Parvenu près de l’aveugle, le visiteur prononça :

— Madame Bellaire, je vous salue. Si vous ne reconnaissez pas ma voix, vous savez mon nom : Richstone de Lachute.

La veuve inclina le front :

— Oui, oui, dit-elle gravement, c’est le nom d’un Anglais comme il en faudrait beaucoup !… Soyez le bienvenu à mon foyer. Mais, je vous en prie, donnez-vous donc la peine d’entrer.

Le regard avisé de Monsieur Richstone pénétra aussitôt les indices de gêne, que lui révélait cet intérieur humble mais reluisant d’ordre et de propreté. Prêtant le concours de son bras à l’infirme, tous deux entrèrent s’asseoir devant la modeste fenêtre ombragée de glycine et de vigne sauvage.

— Mais, qu’est-ce qui nous vaut l’honneur de votre visite, Monsieur ?

— Vous savez peut-être, madame, que je suis l’ami intime d’un des habitants de Saint-Benoit : Alphée Chambrun.

— Et c’est de sa part que vous venez ? fit l’aveugle alarmée… Je tiens à vous déclarer immédiatement que nous n’attendons rien de lui ni d’aucun des siens.

— Sur ce dernier point, j’espère vous faire changer d’avis, reprit le marchand de bois, car je ne viens pas au nom d’Alphée mais bien à celui de son fils Gaston.

La veuve reprit, sévère :

— Vous auriez pu, alors, vous épargner la peine de cette démarche, car le fils Chambrun sait qu’il ne doit plus rien y avoir de commun, entre lui et nous. N’est-ce pas assez de la peine qu’il a amenée sous ce toit !

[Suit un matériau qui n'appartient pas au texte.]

Definition is_ok (r : grant_protocol_result_t) : bool := bool_decide (r = GRANT_RESULT_OK).

(** ** grant_protocol_storage.c *)

Definition grant_write_to_filesystem (s : fs_ctx L) (path : string) (data : list Z)
    : outcome (grant_protocol_result_t * fs_ctx L) :=
  let! _ := ASSERT (0 <? zlen data) in
  let '(ret, s) := fs_open_global s path (Z.lor FS_O_RDWR (Z.lor FS_O_CREAT FS_O_TRUNC)) in
  if negb (ret =? 0) then Done (GRANT_RESULT_ERROR_STORAGE, s)
  else
    let '(ret, s) := fs_file_write s g_file data in
    let result := if negb (ret =? zlen data) then GRANT_RESULT_ERROR_STORAGE else GRANT_RESULT_OK in
    let '(_, s) := fs_close_global s in
    Done (result, s).

Definition grant_read_from_filesystem (s : fs_ctx L) (path : string) (size : Z)
    : outcome (grant_protocol_result_t * list Z * fs_ctx L) :=
  let! _ := ASSERT (0 <? size) in
  let '(ret, s) := fs_open_global s path FS_O_RDONLY in
  if negb (ret =? 0) then Done (GRANT_RESULT_ERROR_STORAGE, [], s)
  else
    let '(ret, bs, s) := fs_file_read s g_file size in
    let result := if negb (ret =? size) then GRANT_RESULT_ERROR_STORAGE else GRANT_RESULT_OK in
    let '(_, s) := fs_close_global s in
    Done (result, bs, s).

Definition grant_storage_read_request (s : fs_ctx L)
    : outcome (grant_protocol_result_t * list Z * fs_ctx L) :=
  grant_read_from_filesystem s GRANT_REQUEST_PATH GRANT_REQUEST_SIZE.

Definition grant_storage_write_request (s : fs_ctx L) (request : list Z)
    : outcome (grant_protocol_result_t * fs_ctx L) :=
  grant_write_to_filesystem s GRANT_REQUEST_PATH request.

Definition grant_storage_delete_request (s : fs_ctx L) : grant_protocol_result_t * fs_ctx L :=
  if fs_file_exists s GRANT_REQUEST_PATH then
    let '(ret, s) := fs_remove s GRANT_REQUEST_PATH in
    if negb (ret =? 0) then (GRANT_RESULT_ERROR_STORAGE, s) else (GRANT_RESULT_OK, s)
  else (GRANT_RESULT_OK, s).

Definition grant_storage_read_app_auth_pubkey (s : fs_ctx L) : option (list Z) * fs_ctx L :=
  let '(ret, s) := fs_open_global s APP_AUTH_PUBKEY_PATH FS_O_RDONLY in
  if negb (ret =? 0) then (None, s)
  else
    let '(ret, bs, s) := fs_file_read s g_file 33 in
    let '(_, s) := fs_close_global s in
    if negb (ret =? 33) then (None, s) else (Some bs, s).

Definition grant_storage_write_app_auth_pubkey (s : fs_ctx L) (pubkey : list Z)
    : outcome (bool * fs_ctx L) :=
  let '(ret, s) := fs_open_global s APP_AUTH_PUBKEY_PATH
                     (Z.lor FS_O_RDWR (Z.lor FS_O_CREAT FS_O_TRUNC)) in
  if negb (ret =? 0) then Done (false, s)
  else
    let! src := mread pubkey 0 33 in
    let '(ret, s) := fs_file_write s g_file src in
    let '(_, s) := fs_close_global s in
    Done (ret =? 33, s).

Definition grant_storage_app_auth_pubkey_exists (s : fs_ctx L) : bool :=
  fs_file_exists s APP_AUTH_PUBKEY_PATH.

Definition grant_storage_delete_app_auth_pubkey (s : fs_ctx L) : bool * fs_ctx L :=
  if fs_file_exists s APP_AUTH_PUBKEY_PATH then
    let '(ret, s) := fs_remove s APP_AUTH_PUBKEY_PATH in
    if negb (ret =? 0) then (false, s) else (true, s)
  else (true, s).

Definition grant_protocol_provision_app_auth_pubkey (g : grant_ctx) (new_pubkey : list Z)
    : outcome (grant_protocol_result_t * grant_ctx) :=
  if negb (crypto_ecc_secp256k1_pubkey_verify new_pubkey)
  then Done (GRANT_RESULT_ERROR_INVALID_ARGUMENT, g)
  else
    let! '(ok, s) := grant_storage_write_app_auth_pubkey (grant_fs g) new_pubkey in
    Done (if ok : bool then GRANT_RESULT_OK else GRANT_RESULT_ERROR_STORAGE, set_grant_fs g s).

— Mais se récria le digne homme, c’est de la joie qu’il y amènera.

L’aveugle branlant la tête :

— C’est impossible ! Obéissant aux volontés de son père, il doit continuer dans la carrière où il est engagé ; on dit même qu’il va être bientôt ingénieur ; de tout cela je suis loin de le blâmer ; mais il a eu un tort considérable : c’est d’avoir troublé le cœur de ma fille par une promesse qu’il n’a pu tenir. Je serais injuste en affirmant qu’il a été parjure envers Marie-Jeanne, ayant moi-même refusé de tenir son engagement pour valable ; il a donc toujours été libre. Je le crois bon jeune homme et sans arrière-pensée, vous pouvez lui donner votre Aurélia.

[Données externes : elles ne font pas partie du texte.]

(* ===== verification/Wca.v ===== *)
(** * Wallet custom APDUs (lib/wca, lib/iso7816, the response path of lib/ipc
      and lib/protobuf/helpers)

    The NFC task receives APDUs, reassembles the protobuf command they carry,
    routes it to the task that owns it and answers with the protobuf response,
    drained over as many APDUs as the reader needs. The response arrives from
    other tasks: [producer] lists what such a task can do to the shared
    response buffer (each under ipc's [response_lock]), and a command that waits
    is run with the groups of producer actions that happen while it does. Every
    build flag is that of the firmware ([EMBEDDED_BUILD]).

    nanopb is not part of the sources: its encoder, its tag decoder and the
    sizes it generates are the class [Nanopb]. The router [ipc_proto_route] is
    generated at build time: whether it accepted the command is an input of the
    exchange, and what it was handed is recorded in [routed]. *)

From S2P Require Import Prelude.

Class Nanopb := {
  rsp_t : Type;                              (* fwpb_wallet_rsp *)
  error_rsp : rsp_t;                         (* .status = fwpb_status_ERROR *)
  RESPONSE_BUFFER_SIZE : Z;                  (* fwpb_wallet_rsp_size *)
  COMMAND_BUFFER_SIZE : Z;                   (* fwpb_wallet_cmd_size *)
  pb_encode : rsp_t → option (list Z);       (* into RESPONSE_BUFFER_SIZE bytes *)
  pb_decode_tag : list Z → option Z;         (* the tag at the head of a stream *)
}.

(** nanopb's output stream never passes the end of its buffer; the message that
    only carries a status fits. *)
Class NanopbLaws `(P : Nanopb) : Prop := {
  response_size_range : 0 < RESPONSE_BUFFER_SIZE < 65536;
  command_size_range : 0 < COMMAND_BUFFER_SIZE < 65536;
  pb_encode_fits r b : pb_encode r = Some b → zlen b ≤ RESPONSE_BUFFER_SIZE;
  error_rsp_encodes : is_Some (pb_encode error_rsp);
}.

(** ** ISO 7816 (lib/iso7816/iso7186.h) *)

Definition CLA : Z := 0.
Definition INS : Z := 1.
Definition P1 : Z := 2.
Definition P2 : Z := 3.
Definition LC : Z := 4.
Definition SW_SIZE : Z := 2.

Definition ISO7816_SET_STATUS (rsp : list Z) (off sw1 sw2 : Z) : outcome (list Z) :=
  let! rsp := aset rsp off sw1 in
  aset rsp (off + 1) sw2.

Definition RSP_OK rsp off := ISO7816_SET_STATUS rsp off 0x90 0x00.
Definition RSP_UNSUPPORTED_INS rsp off := ISO7816_SET_STATUS rsp off 0x68 0x00.
Definition RSP_FCI_GENERIC_FAILURE rsp off := ISO7816_SET_STATUS rsp off 0x6F 0x00.
Definition RSP_BYTES_REMAIN rsp off := ISO7816_SET_STATUS rsp off 0x61 0x00.

(** [lc_to_int(&cmd[off])]. *)
Definition lc_to_int (cmd : list Z) (off : Z) : outcome Z :=
  let! b0 := aget cmd off in
  if negb (b0 =? 0) then Done b0
  else
    let! b1 := aget cmd (off + 1) in
    let! b2 := aget cmd (off + 2) in
    Done (u16 (Z.lor (Z.shiftl b1 8) b2)).

Definition is_short_coding (value : Z) : bool := (1 <=? value) && (value <=? 255).

(** ** State *)

Definition WCA_VERSION : Z := 1.
Definition WCA_CLA : Z := 0x87.
Definition WCA_INS_VERSION : Z := 0x74.
Definition WCA_INS_PROTO : Z := 0x75.
Definition WCA_INS_PROTO_CONT : Z := 0x77.
Definition WCA_INS_GET_RESPONSE : Z := 0x78.

Record rsp_ctx_t := mk_rsp_ctx {
  rsp_buffer : list Z;
  rsp_offset : Z;
  rsp_size : Z;
}.

Record cmd_ctx_t := mk_cmd_ctx {
  cmd_buffer : list Z;
  cmd_offset : Z;
  cmd_size : Z;
  cmd_tag : Z;
}.

(** [wca_priv], with the binary semaphore [sem] its callbacks give and take,
    [g_cmd_seq] of proto_helpers.c, [response_seq] of ipc.c, and the commands
    handed to the router: tag, payload, sequence number. *)
Record wca_priv_t := mk_wca {
  cmd_seq : Z;
  encoded_proto_rsp_ctx : rsp_ctx_t;
  encoded_proto_cmd_ctx : cmd_ctx_t;
  sem : bool;
  g_cmd_seq : Z;
  response_seq : Z;
  routed : list (Z * list Z * Z);
}.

— Que de paroles inutiles, la mère, dit Monsieur Richstone, vous vous excitez bien mal à propos. Votre erreur est complète. Gaston ne sera pas ingénieur ; il n’épousera point ma fille, mais votre Marie-Jeanne, à laquelle il a tout sacrifié.

D’un jet, la veuve fut debout…

— Que dites-vous ? s’exclama-t-elle émue. Puis aussitôt elle retomba sur sa chaise, accablée.

— Non ! Non ! c’est impossible, murmura-t-elle. Marie-Jeanne et moi n’avons déjà que trop souffert d’une telle duperie !…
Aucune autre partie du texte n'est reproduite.